▶ **Task details**
All entries below are to be copied precisely as they appear.

▶ **Input data**
(** * Model-complexity sweep and OOB-error tracker: a shallow embedding

    The two notebooks of the repository are thin orchestration around
    scikit-learn, numpy, [time.time()] and plotly.  The code of the notebooks
    is embedded here as monadic programs; everything the notebooks call but do
    not define (estimator construction, [fit], [predict], metric functions,
    the wall clock) is an interface whose behaviour is universally
    quantified.

    Conventions.
    - Python [int] is [Z]; Python [float] is idealised as a rational [Q]
      (no rounding): the statements below are about which readings and
      metric values are combined, not about IEEE rounding.
    - A Python exception is a value of [Exn]; a computation either returns or
      raises.
    - The interpreter state that the libraries own (attributes of estimator
      objects, numpy's global random generator seeded by
      [np.random.seed(0)]) is one abstract [LibState], threaded through
      every library call.  Arrays are passed to the libraries as values.
    - Every library call, clock reading and [print] of a run is recorded in a
      ghost trace of [Event]s, so that "which calls were made, in which
      order, and which of them raised" can be stated. *)

From stdpp Require Import base strings list gmap.
From Stdlib Require Import ZArith QArith Qround Lia.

▶ **Task response**
(** * Model-complexity sweep and OOB-error tracker: a shallow embedding

    The two notebooks of the repository are thin orchestration around
    scikit-learn, numpy, [time.time()] and plotly.  The code of the notebooks
    is embedded here as monadic programs; everything the notebooks call but do
    not define (estimator construction, [fit], [predict], metric functions,
    the wall clock) is an interface whose behaviour is universally
    quantified.

    Conventions.
    - Python [int] is [Z]; Python [float] is idealised as a rational [Q]
      (no rounding): the statements below are about which readings and
      metric values are combined, not about IEEE rounding.
    - A Python exception is a value of [Exn]; a computation either returns or
      raises.
    - The interpreter state that the libraries own (attributes of estimator
      objects, numpy's global random generator seeded by
      [np.random.seed(0)]) is one abstract [LibState], threaded through
      every library call.  Arrays are passed to the libraries as values.
    - Every library call, clock reading and [print] of a run is recorded in a
      ghost trace of [Event]s, so that "which calls were made, in which
      order, and which of them raised" can be stated. *)

From stdpp Require Import base strings list gmap.
From Stdlib Require Import ZArith QArith Qround Lia.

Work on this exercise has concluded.